***** STORED DATA *****
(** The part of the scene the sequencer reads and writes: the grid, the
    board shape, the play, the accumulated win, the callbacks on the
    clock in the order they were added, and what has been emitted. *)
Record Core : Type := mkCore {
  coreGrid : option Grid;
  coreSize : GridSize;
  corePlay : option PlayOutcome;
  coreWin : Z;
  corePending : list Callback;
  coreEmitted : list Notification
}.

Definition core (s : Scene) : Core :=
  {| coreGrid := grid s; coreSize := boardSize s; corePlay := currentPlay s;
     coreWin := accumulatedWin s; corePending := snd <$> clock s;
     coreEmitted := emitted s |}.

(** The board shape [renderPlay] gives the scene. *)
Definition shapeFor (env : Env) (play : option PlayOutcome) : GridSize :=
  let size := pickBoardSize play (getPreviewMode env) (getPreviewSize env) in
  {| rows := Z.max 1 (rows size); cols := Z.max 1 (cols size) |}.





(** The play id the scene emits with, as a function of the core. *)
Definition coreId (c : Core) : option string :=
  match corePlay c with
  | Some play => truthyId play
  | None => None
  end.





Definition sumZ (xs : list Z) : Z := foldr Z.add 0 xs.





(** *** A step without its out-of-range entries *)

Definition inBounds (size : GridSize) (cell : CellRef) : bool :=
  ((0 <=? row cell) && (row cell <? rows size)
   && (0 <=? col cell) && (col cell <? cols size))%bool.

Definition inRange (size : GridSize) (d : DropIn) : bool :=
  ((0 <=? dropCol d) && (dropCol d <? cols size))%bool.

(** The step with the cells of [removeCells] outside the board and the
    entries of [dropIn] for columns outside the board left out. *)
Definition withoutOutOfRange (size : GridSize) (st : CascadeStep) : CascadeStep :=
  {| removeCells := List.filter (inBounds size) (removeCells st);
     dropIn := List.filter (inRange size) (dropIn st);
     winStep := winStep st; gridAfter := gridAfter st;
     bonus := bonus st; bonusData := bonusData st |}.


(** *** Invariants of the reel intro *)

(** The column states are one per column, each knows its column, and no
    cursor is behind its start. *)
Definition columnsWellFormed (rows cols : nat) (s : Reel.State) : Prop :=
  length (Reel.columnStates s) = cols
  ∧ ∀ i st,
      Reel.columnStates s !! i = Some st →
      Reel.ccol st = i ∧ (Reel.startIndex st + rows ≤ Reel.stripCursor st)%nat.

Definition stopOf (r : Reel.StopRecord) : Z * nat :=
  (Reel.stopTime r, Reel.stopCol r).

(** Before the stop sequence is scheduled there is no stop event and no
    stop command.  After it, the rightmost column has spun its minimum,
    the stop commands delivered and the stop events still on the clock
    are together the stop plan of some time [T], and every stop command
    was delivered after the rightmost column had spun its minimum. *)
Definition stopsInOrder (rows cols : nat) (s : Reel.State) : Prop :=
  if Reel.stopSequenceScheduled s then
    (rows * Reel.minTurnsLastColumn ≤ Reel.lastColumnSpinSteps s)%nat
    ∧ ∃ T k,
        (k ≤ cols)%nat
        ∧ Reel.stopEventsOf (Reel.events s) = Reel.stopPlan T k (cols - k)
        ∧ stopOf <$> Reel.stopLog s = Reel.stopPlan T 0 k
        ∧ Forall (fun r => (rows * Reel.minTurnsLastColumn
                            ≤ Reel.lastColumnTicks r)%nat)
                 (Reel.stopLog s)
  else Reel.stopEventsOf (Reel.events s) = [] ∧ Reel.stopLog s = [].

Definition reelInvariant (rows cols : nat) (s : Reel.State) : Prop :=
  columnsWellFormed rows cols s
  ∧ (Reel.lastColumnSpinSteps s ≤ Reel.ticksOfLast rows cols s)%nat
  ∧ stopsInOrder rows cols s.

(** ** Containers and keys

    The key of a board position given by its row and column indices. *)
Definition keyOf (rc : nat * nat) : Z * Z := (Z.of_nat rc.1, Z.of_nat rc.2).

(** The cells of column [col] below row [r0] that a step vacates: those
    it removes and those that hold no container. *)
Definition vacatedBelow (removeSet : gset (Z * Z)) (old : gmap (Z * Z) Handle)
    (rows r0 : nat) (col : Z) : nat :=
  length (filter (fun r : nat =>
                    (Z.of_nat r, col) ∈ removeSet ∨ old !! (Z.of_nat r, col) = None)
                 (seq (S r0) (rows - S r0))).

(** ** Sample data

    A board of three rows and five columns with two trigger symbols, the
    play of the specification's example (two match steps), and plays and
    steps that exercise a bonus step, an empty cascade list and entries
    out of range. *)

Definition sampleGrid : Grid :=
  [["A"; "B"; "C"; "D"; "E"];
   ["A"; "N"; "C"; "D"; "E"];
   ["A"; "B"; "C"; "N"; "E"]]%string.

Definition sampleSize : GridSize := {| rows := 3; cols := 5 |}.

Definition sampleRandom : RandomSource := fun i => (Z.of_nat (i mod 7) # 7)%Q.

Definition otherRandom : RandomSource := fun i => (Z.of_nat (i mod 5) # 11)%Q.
*****
***** STORED DATA *****
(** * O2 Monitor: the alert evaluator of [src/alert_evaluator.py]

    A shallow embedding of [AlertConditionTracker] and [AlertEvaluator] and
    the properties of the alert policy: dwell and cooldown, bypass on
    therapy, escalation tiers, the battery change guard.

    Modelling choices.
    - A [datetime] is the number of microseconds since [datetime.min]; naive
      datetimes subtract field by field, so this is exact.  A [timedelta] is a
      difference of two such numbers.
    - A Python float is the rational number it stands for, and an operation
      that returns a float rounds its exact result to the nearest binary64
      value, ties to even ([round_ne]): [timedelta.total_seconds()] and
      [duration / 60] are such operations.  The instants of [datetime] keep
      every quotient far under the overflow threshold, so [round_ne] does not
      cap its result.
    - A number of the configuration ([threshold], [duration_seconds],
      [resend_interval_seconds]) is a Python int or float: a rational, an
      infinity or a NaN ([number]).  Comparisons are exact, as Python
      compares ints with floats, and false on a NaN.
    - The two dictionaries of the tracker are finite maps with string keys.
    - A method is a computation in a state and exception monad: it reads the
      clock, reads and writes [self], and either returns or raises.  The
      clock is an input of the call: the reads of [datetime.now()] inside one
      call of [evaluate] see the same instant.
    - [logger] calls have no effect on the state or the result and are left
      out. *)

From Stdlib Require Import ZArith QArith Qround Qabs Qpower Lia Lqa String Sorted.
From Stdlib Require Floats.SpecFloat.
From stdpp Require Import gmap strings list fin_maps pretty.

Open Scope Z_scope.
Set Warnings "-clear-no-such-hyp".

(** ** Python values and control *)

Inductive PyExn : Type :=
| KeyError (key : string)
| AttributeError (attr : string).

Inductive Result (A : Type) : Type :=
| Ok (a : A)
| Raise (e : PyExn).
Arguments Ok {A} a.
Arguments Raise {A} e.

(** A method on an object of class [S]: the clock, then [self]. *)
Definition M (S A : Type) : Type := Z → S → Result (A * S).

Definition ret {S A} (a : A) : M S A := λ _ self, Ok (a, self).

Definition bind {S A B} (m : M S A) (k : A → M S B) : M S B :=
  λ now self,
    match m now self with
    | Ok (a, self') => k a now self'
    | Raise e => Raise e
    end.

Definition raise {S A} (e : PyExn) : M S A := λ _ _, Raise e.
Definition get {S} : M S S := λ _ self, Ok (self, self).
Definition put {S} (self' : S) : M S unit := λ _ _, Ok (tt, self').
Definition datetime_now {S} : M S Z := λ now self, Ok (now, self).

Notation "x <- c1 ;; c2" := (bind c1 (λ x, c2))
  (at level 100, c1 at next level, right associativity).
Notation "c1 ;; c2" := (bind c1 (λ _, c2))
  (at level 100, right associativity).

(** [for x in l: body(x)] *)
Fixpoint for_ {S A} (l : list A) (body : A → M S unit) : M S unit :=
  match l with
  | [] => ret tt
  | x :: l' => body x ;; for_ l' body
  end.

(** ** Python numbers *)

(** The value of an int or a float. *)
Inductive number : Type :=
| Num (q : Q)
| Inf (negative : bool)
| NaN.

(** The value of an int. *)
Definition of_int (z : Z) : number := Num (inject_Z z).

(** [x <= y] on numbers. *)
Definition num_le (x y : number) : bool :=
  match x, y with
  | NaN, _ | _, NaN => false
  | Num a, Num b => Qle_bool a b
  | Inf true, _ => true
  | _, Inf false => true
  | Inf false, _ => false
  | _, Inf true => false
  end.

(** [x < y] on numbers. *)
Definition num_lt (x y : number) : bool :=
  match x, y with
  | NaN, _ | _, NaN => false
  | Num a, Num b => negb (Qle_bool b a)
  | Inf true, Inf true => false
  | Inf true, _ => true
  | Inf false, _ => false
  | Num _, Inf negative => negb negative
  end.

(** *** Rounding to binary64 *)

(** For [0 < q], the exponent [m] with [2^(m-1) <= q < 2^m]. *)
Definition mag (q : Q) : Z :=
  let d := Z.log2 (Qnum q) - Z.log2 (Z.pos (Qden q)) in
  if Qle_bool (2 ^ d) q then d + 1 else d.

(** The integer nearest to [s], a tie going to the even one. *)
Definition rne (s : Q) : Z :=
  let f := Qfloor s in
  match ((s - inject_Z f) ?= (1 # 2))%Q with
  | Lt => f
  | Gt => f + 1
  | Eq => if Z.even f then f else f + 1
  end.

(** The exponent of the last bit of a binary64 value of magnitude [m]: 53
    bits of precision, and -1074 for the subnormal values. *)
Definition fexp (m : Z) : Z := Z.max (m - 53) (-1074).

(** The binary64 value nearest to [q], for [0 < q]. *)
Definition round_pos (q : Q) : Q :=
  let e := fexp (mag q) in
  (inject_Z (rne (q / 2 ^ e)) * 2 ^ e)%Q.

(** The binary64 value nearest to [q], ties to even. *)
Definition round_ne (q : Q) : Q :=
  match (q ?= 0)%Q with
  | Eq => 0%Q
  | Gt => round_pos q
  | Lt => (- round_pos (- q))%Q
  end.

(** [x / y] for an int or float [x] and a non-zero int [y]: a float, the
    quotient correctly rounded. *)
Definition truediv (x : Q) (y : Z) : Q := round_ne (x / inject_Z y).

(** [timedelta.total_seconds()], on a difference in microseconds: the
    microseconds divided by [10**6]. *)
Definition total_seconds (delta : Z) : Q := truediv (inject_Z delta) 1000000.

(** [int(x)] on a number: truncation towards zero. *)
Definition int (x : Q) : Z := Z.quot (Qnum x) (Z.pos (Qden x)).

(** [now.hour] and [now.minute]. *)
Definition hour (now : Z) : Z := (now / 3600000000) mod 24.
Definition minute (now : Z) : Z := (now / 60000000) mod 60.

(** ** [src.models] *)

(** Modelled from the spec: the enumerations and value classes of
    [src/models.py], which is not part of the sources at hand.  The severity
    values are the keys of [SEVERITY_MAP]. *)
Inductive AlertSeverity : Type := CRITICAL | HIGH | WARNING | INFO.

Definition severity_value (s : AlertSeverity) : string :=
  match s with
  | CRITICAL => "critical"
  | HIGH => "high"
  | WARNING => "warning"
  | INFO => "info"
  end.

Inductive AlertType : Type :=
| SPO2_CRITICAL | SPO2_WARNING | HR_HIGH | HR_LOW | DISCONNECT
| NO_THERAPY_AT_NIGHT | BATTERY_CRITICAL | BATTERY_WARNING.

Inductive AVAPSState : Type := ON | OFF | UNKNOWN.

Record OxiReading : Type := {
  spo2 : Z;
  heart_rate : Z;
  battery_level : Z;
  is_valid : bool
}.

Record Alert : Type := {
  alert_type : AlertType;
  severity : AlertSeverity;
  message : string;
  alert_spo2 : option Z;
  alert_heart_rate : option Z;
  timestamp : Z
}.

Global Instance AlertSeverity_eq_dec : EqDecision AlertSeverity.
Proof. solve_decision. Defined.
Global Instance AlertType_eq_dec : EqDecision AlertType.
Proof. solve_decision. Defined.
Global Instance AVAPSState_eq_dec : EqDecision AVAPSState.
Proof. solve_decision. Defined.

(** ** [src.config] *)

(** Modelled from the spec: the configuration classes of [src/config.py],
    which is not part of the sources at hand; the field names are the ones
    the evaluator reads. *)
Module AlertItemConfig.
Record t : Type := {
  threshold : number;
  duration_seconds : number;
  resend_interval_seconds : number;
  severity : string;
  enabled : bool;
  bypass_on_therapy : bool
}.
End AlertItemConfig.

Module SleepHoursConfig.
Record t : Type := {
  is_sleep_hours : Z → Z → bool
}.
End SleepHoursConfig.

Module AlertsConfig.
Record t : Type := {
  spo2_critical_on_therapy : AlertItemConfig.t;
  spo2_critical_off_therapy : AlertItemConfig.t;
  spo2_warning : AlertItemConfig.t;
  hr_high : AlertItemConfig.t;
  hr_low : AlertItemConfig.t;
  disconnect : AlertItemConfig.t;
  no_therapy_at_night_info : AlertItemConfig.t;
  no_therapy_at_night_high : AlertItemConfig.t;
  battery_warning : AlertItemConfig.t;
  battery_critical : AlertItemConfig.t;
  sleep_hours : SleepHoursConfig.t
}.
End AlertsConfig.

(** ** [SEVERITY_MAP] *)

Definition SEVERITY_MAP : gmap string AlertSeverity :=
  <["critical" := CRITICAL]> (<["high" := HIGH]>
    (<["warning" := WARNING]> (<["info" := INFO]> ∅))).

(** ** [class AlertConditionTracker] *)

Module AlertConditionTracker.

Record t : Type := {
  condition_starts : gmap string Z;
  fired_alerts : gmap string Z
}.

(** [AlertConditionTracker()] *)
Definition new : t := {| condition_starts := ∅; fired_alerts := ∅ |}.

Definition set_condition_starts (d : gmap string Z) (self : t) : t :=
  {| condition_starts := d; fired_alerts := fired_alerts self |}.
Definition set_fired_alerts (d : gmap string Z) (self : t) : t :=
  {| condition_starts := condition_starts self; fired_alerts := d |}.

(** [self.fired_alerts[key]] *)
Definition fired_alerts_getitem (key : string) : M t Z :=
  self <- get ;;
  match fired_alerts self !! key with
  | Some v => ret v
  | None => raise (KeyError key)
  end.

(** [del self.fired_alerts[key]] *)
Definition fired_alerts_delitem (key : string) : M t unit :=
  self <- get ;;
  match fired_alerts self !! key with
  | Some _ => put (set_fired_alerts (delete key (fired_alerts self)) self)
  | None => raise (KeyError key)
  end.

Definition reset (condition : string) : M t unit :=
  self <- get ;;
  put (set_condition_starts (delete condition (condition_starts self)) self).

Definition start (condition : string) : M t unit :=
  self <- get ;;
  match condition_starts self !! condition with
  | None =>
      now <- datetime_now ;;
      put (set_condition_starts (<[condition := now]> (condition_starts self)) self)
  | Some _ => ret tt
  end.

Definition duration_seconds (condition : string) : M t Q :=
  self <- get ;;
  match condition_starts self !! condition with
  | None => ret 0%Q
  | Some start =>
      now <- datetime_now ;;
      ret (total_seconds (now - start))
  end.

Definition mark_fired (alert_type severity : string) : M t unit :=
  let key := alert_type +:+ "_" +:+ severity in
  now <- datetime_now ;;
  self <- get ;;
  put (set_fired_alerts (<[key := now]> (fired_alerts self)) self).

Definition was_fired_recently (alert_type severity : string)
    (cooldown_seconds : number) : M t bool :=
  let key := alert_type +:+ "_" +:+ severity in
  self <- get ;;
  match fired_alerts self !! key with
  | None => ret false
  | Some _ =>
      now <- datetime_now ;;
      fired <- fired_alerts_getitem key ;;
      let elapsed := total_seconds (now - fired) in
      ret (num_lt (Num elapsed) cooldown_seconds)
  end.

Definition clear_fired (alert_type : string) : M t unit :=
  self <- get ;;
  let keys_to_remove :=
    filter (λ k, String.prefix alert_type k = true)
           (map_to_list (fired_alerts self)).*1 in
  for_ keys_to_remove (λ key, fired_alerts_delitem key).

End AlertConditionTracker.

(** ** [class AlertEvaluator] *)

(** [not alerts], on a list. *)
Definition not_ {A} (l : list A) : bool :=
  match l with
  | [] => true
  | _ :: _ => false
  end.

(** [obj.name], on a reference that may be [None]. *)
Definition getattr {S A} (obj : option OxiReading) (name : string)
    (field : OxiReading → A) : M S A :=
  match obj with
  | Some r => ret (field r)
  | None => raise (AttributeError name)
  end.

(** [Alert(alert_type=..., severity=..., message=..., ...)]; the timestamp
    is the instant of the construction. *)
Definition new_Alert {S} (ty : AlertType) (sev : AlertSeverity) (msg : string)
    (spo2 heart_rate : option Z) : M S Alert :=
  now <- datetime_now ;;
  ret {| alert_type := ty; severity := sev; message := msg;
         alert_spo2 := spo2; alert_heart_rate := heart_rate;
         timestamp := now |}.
*****
Going back to the entries above, set down exactly the lines that begin at the one with "false => true" and end at the one with "(Qle_bool b a)", both included, and nothing else.

TASK ANSWER:
  | _, Inf false => true
  | Inf false, _ => false
  | _, Inf true => false
  end.

(** [x < y] on numbers. *)
Definition num_lt (x y : number) : bool :=
  match x, y with
  | NaN, _ | _, NaN => false
  | Num a, Num b => negb (Qle_bool b a)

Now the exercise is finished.